[Records excerpted from a collection]
[Start of section]

Lemma stem_vowel_loss_ok (tokens : pyset) (valid_words : option (list str)) :
  exists r, stem_vowel_loss tokens valid_words = Ok r.
Proof.
  unfold stem_vowel_loss. apply nested_loop_total.
  intros token vowel _ _. apply stem_vowel_loss_emit_ok.
Qed.

(** Forward evaluation of monadic code in a goal [exists out, m = Ok out]:
    known results are substituted, conditions are split. *)
Ltac run :=
  repeat (cbn [bind and_then];
          match goal with
          | |- exists _, Ok _ = Ok _ => eexists; reflexivity
          | H : ?m = Ok _ |- context [?m] => rewrite H
          | |- context [stem_vowel_loss ?t ?v] =>
              let r := fresh "r" in
              let E := fresh "E" in
              destruct (stem_vowel_loss_ok t v) as (r & E); rewrite E
          | |- context [and_then ?a _] => destruct a eqn:?
          | |- context [if ?b then _ else _] => destruct b eqn:?
          end).

Lemma set_index_any (s : str) (i : Z) (letter : str) :
  - len s <= i < len s -> exists r, set_index s i letter = Ok r.
Proof.
  intro Hi. unfold set_index.
  set (j := if i <? 0 then i + len s else i).
  assert (Hj : 0 <= j < len s).
  { subst j. destruct (Z.ltb_spec i 0); lia. }
  destruct (Z.ltb_spec j 0); [lia|].
  destruct (Z.leb_spec (len s) j); [lia|]. cbn [orb]. now eexists.
Qed.

(** The derivations of [stem_suf] never raise on a non-empty stem. *)
Lemma stem_suf_derive_ok (stem : Stem) (suffix : str)
      (valid_words : option (list str)) :
  text stem <> [] ->
  exists out, stem_suf_derive stem suffix valid_words = Ok out.
Proof.
  intro Hne. unfold stem_suf_derive, replace_letter. cbv zeta.
  assert (H1 : 1 <= len (text stem)).
  { pose proof (len_nil_iff (text stem)). pose proof (len_nonneg (text stem)).
    destruct (Z.eq_dec (len (text stem)) 0); [tauto | lia]. }
  destruct (@getitem_ok (text stem) (-1)) as (c1 & Hc1); [lia|].
  destruct (@set_index_any (text stem) (-1) (py "d")) as (x1 & Hx1); [lia|].
  destruct (@set_index_any (text stem) (-1) (py "o")) as (x2 & Hx2); [lia|].
  destruct (@set_index_any (text stem) (-1) (py "e")) as (x3 & Hx3); [lia|].
  destruct (is_acceptable_ok stem Hne) as (acc & Hacc).
  destruct (Z.ltb_spec 2 (len (text stem))) as [H2|H2].
  - destruct (@getitem_ok (text stem) (-2)) as (c2 & Hc2); [lia|].
    destruct (@set_index_any (text stem) (-2) (py "o")) as (x4 & Hx4); [lia|].
    destruct (@set_index_any (text stem) (-2) (py "e")) as (x5 & Hx5); [lia|].
    destruct (@swap_letters_ok stem (-1) (-2)) as (sw & Hsw); [lia|lia|].
    run.
  - run.
Qed.

Lemma len_slice_to (t : str) (k : Z) :
  0 <= k <= len t -> len (slice t (Some 0) (Some k)) = k.
Proof.
  intro Hk. unfold slice, clamp. cbn [Z.ltb Z.compare].
  destruct (Z.ltb_spec k 0); [lia|].
  rewrite Z.min_l by lia. rewrite Z.min_l by lia.
  unfold len in *. rewrite length_firstn. simpl skipn. lia.
Qed.

(** C3 (amended). In [stem_suf], for a candidate [t] that ends in the
    suffix [g] with [|t| > 1], the stripped form [s = t[:-1]] is emitted,
    tagged [contraction = "g"], exactly when [s[-1] == 'n']; when
    [s[-1] != 'n'] the suffix is skipped: nothing is emitted for it. *)
Theorem g_contraction_needs_n (token : Stem) (valid_words : option (list str)) :
  endswith (text token) (py "g") = true ->
  1 < len (text token) ->
  let s := sslice token (Some 0) (Some (len (text token) - 1)) in
  exists c,
    getitem (text s) (-1) = Ok c
    /\ (c = "n"%char ->
        exists derived,
          stem_suf_emit token (py "g") valid_words
          = Ok (set_contraction s (py "g") :: derived))
    /\ (c <> "n"%char -> stem_suf_emit token (py "g") valid_words = Ok []).
Proof.
  intros Hend Hlen s.
  assert (Hs : len (text s) = len (text token) - 1).
  { unfold s, sslice. cbn [text with_text]. apply len_slice_to. lia. }
  destruct (@getitem_ok (text s) (-1)) as (c & Hc); [lia|].
  exists c. split; [exact Hc|].
  unfold stem_suf_emit. cbv zeta. rewrite Hend.
  change (len (py "g")) with 1.
  replace (1 <? len (text token)) with true by (symmetry; now apply Z.ltb_lt).
  cbn [andb]. fold s. unfold stem_suf_tag.
  change (mem (py "g") contractions) with true. cbv iota.
  change (str_eqb (py "g") (py "g")) with true. cbn [and_then].
  rewrite Hc. cbn [bind]. split.
  - intros ->. change (negb (ch_eqb "n" "n")) with false. cbv iota.
    change (mem (py "g") [py "'t"; py "'y"]) with false. cbn [and_then bind].
    destruct (@stem_suf_derive_ok (set_contraction s (py "g")) (py "g")
                                  valid_words)
      as (derived & Hd).
    + cbn [text set_contraction]. intro E. rewrite E in Hs.
      change (len []) with 0 in Hs. lia.
    + rewrite Hd. cbn [bind]. now exists derived.
  - intro Hn. replace (ch_eqb c "n") with false; [reflexivity|].
    symmetry. apply not_true_is_false. intro E. now apply ch_eqb_eq in E.
Qed.

(** ** The patterns of [stem_rep] *)

(** Within the string, [t[i]] is the character of the slice [t[i:i+1]]. *)
Lemma getitem_at (t : str) (i : Z) :
  0 <= i < len t -> exists c, getitem t i = Ok c /\ at_ t i = [c].
Proof.
  intro Hi. unfold getitem, at_, slice, clamp. cbv zeta.
  assert (Hf : (i <? 0) = false) by (apply Z.ltb_ge; lia).
  assert (Hf' : (i + 1 <? 0) = false) by (apply Z.ltb_ge; lia).
  rewrite Hf, Hf'. cbv iota. rewrite Hf.
  rewrite !Z.min_l by lia. replace (i + 1 - i) with 1 by lia.
  destruct (nth_error t (Z.to_nat i)) as [c|] eqn:E.
  - exists c. split; [reflexivity|].
    apply nth_error_split in E as (l1 & l2 & -> & Hl).
    rewrite <- Hl, skipn_app, skipn_all, Nat.sub_diag. reflexivity.
  - apply nth_error_None in E. unfold len in Hi. lia.
Qed.

Lemma slice_head (t : str) (c : ascii) :
  getitem t 0 = Ok c -> slice t None (Some 1) = [c].
Proof.
  destruct t as [|a t]; [now rewrite getitem_nil|].
  rewrite getitem_head. intro H. inversion H; subst.
  unfold slice, clamp. cbn [Z.ltb Z.compare].
  assert (1 <= len (c :: t)) by (unfold len; cbn [List.length]; lia).
  rewrite Z.min_l by lia. reflexivity.
Qed.

(** Substitutes the characters of [t] that exist. *)
Ltac chars t k :=
  let c := fresh "c" in
  let Hg := fresh "Hg" in
  let Ha := fresh "Ha" in
  destruct (@getitem_at t k) as (c & Hg & Ha); [lia|];
  rewrite ?Hg, ?Ha.

(** A condition that is not itself made of conditions. *)
Ltac atomic b :=
  lazymatch b with
  | andb _ _ => fail
  | orb _ _ => fail
  | negb _ => fail
  | true => fail
  | false => fail
  | (if _ then _ else _) => fail
  | _ => idtac
  end.

Ltac crunch :=
  repeat (cbn [bind and_then andb option_map find fst snd str_eqb];
          try reflexivity;
          match goal with
          | |- context [andb ?b _] => atomic b; destruct b
          | |- context [and_then ?b _] => atomic b; destruct b
          | |- context [if ?b then _ else _] => atomic b; destruct b
          end).

Lemma test_V_V_pat (t : str) : test_V_V t = Ok (pat_V_V t).
Proof.
  unfold test_V_V, pat_V_V, span.
  destruct (Z.ltb_spec 2 (len t)); [|reflexivity].
  chars t 0. chars t 1. crunch.
Qed.

Lemma test_CV_CV_pat (t : str) : test_CV_CV t = Ok (pat_CV_CV t).
Proof.
  unfold test_CV_CV, pat_CV_CV, span.
  destruct (Z.ltb_spec 4 (len t)); [|reflexivity].
  chars t 0. crunch.
Qed.

Lemma test_CV_CCV_pat (t : str) :
  5 < len t -> test_CV_CCV t = Ok (pat_CV_CCV t).
Proof.
  intro H. unfold test_CV_CCV, pat_CV_CCV, span.
  destruct (Z.ltb_spec 5 (len t)); [|lia].
  chars t 0. chars t 1. chars t 2. chars t 4. crunch.
Qed.

Lemma test_CC_CCV_pat (t : str) :
  5 < len t -> test_CC_CCV t = Ok (pat_CC_CCV t).
Proof.
  intro H. unfold test_CC_CCV, pat_CC_CCV, span.
  destruct (Z.ltb_spec 5 (len t)); [|lia].
  chars t 4. crunch.
Qed.

Lemma test_CCV_CCV_pat (t : str) :
  5 < len t -> test_CCV_CCV t = Ok (pat_CCV_CCV t).
Proof.
  intro H. unfold test_CCV_CCV, pat_CCV_CCV, span.
  destruct (Z.ltb_spec 5 (len t)); [|lia].
  chars t 2. crunch.
Qed.

Lemma test_CV_CCCV_pat (t : str) :
  6 < len t -> test_CV_CCCV t = Ok (pat_CV_CCCV t).
Proof.
  intro H. unfold test_CV_CCCV, pat_CV_CCCV, span.
  destruct (Z.ltb_spec 6 (len t)); [|lia].
  chars t 0. chars t 1. chars t 2. chars t 5. crunch.
Qed.

Lemma test_CC_CCCV_pat (t : str) :
  6 < len t -> test_CC_CCCV t = Ok (pat_CC_CCCV t).
Proof.
  intro H. unfold test_CC_CCCV, pat_CC_CCCV, span.
  destruct (Z.ltb_spec 6 (len t)); [|lia].
  chars t 5. crunch.
Qed.

Lemma test_CCV_CCCV_pat (t : str) :
  6 < len t -> test_CCV_CCCV t = Ok (pat_CCV_CCCV t).
Proof.
  intro H. unfold test_CCV_CCCV, pat_CCV_CCCV, span.
  destruct (Z.ltb_spec 6 (len t)); [|lia].
  chars t 2. chars t 6. crunch.
Qed.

[End of section]

■ **Activity**: Which lines above include the word "reflexivity"? Return each one.

■ **Result of this task**:
          | |- exists _, Ok _ = Ok _ => eexists; reflexivity
  - intro Hn. replace (ch_eqb c "n") with false; [reflexivity|].
  - exists c. split; [reflexivity|].
    rewrite <- Hl, skipn_app, skipn_all, Nat.sub_diag. reflexivity.
  rewrite Z.min_l by lia. reflexivity.
          try reflexivity;
  destruct (Z.ltb_spec 2 (len t)); [|reflexivity].
  destruct (Z.ltb_spec 4 (len t)); [|reflexivity].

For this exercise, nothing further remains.